Recorded data:
--- START ---

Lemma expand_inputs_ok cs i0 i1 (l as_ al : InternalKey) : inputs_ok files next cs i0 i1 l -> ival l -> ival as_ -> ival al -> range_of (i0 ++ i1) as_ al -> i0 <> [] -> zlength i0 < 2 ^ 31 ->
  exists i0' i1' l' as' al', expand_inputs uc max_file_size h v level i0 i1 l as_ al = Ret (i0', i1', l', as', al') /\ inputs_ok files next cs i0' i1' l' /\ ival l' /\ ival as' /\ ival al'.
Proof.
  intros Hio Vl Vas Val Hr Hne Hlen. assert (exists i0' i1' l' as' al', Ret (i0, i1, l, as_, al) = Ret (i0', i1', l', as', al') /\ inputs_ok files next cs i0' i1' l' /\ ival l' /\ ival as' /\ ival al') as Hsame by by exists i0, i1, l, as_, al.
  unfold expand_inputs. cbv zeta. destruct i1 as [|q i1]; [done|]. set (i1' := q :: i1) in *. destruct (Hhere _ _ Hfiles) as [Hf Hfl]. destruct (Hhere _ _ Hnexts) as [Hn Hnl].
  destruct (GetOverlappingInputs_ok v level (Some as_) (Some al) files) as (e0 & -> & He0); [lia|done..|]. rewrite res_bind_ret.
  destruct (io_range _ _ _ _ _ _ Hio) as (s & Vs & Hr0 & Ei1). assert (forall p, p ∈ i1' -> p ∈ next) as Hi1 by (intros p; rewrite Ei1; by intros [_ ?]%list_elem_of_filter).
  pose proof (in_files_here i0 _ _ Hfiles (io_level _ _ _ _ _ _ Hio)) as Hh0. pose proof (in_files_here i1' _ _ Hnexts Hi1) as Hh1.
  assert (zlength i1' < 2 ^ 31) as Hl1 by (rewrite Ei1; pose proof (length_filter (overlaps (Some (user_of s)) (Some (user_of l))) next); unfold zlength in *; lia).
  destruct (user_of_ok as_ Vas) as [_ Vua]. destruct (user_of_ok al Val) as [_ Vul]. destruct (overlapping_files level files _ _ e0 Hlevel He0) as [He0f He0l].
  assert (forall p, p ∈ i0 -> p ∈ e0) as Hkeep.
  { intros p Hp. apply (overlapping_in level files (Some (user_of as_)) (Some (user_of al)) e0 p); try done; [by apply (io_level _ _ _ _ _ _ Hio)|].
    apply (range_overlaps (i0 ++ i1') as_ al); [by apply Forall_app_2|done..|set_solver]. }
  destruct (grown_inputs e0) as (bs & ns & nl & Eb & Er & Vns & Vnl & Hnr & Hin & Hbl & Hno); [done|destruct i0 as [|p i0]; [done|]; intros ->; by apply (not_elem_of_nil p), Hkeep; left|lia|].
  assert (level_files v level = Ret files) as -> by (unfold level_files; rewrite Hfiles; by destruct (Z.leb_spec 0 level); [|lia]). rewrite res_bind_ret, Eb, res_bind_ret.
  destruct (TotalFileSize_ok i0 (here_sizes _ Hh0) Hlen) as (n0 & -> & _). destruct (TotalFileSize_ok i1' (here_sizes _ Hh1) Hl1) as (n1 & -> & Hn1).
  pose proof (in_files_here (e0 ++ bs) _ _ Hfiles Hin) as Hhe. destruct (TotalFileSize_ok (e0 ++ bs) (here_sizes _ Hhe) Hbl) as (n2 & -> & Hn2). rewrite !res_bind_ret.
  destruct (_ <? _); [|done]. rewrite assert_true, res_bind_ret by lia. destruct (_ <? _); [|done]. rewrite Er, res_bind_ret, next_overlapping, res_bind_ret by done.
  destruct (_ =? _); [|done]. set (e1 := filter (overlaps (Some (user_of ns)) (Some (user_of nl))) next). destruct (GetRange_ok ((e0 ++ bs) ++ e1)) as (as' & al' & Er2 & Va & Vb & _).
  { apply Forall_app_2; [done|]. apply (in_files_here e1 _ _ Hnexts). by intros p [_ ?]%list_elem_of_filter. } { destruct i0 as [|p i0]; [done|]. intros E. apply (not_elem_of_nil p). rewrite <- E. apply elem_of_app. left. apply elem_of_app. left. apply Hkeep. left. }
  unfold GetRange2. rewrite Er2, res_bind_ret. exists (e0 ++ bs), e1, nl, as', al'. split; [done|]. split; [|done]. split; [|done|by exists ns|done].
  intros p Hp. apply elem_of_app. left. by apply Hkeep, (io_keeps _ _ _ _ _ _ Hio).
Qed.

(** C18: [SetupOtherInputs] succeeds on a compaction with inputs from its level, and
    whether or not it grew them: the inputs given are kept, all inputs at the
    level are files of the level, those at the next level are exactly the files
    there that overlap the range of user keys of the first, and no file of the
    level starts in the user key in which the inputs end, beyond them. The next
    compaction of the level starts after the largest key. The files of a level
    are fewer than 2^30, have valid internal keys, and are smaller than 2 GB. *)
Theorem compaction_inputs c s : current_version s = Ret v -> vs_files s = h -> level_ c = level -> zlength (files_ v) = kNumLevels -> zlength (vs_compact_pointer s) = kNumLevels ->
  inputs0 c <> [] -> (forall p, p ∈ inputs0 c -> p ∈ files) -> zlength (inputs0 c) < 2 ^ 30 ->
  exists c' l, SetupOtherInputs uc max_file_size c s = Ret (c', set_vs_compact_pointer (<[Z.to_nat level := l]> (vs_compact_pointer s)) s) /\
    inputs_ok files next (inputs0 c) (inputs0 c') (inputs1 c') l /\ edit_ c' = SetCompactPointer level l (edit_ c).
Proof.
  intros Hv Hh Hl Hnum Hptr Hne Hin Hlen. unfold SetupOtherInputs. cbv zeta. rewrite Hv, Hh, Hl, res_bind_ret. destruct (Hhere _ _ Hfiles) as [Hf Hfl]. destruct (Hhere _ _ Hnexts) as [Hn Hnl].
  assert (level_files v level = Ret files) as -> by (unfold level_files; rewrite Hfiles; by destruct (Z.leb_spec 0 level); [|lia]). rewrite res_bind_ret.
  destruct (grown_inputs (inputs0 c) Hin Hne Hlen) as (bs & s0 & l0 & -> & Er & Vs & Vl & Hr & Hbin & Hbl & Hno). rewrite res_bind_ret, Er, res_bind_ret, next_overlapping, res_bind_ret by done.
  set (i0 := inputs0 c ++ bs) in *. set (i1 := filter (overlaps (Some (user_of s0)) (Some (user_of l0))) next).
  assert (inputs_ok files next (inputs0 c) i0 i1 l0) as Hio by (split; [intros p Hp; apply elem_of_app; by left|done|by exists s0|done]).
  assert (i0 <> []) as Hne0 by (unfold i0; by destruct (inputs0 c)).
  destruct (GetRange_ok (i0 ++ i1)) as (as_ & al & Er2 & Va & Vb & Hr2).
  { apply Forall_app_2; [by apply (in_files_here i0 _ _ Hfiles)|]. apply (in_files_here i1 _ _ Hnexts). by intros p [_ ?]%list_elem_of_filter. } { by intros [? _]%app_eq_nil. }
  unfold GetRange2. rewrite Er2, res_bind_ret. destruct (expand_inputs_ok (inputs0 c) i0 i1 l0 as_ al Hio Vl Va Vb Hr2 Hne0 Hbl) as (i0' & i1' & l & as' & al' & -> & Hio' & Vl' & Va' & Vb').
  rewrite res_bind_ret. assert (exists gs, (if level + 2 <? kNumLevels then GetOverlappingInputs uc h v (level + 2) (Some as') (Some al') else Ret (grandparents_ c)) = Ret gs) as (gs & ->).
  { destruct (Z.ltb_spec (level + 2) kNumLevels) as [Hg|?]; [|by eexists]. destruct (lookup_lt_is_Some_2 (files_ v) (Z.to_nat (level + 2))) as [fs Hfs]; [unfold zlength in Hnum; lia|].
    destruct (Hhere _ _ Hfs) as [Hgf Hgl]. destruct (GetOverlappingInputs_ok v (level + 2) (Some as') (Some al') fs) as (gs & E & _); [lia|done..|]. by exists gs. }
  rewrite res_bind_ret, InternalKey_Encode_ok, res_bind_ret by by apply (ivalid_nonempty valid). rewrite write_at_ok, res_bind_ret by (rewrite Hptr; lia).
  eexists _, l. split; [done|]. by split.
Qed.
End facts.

--- END ---

Task objective:
Every line that contains the string "starts" should be copied from the entries.

Result of this task:
    level starts in the user key in which the inputs end, beyond them. The next
    compaction of the level starts after the largest key. The files of a level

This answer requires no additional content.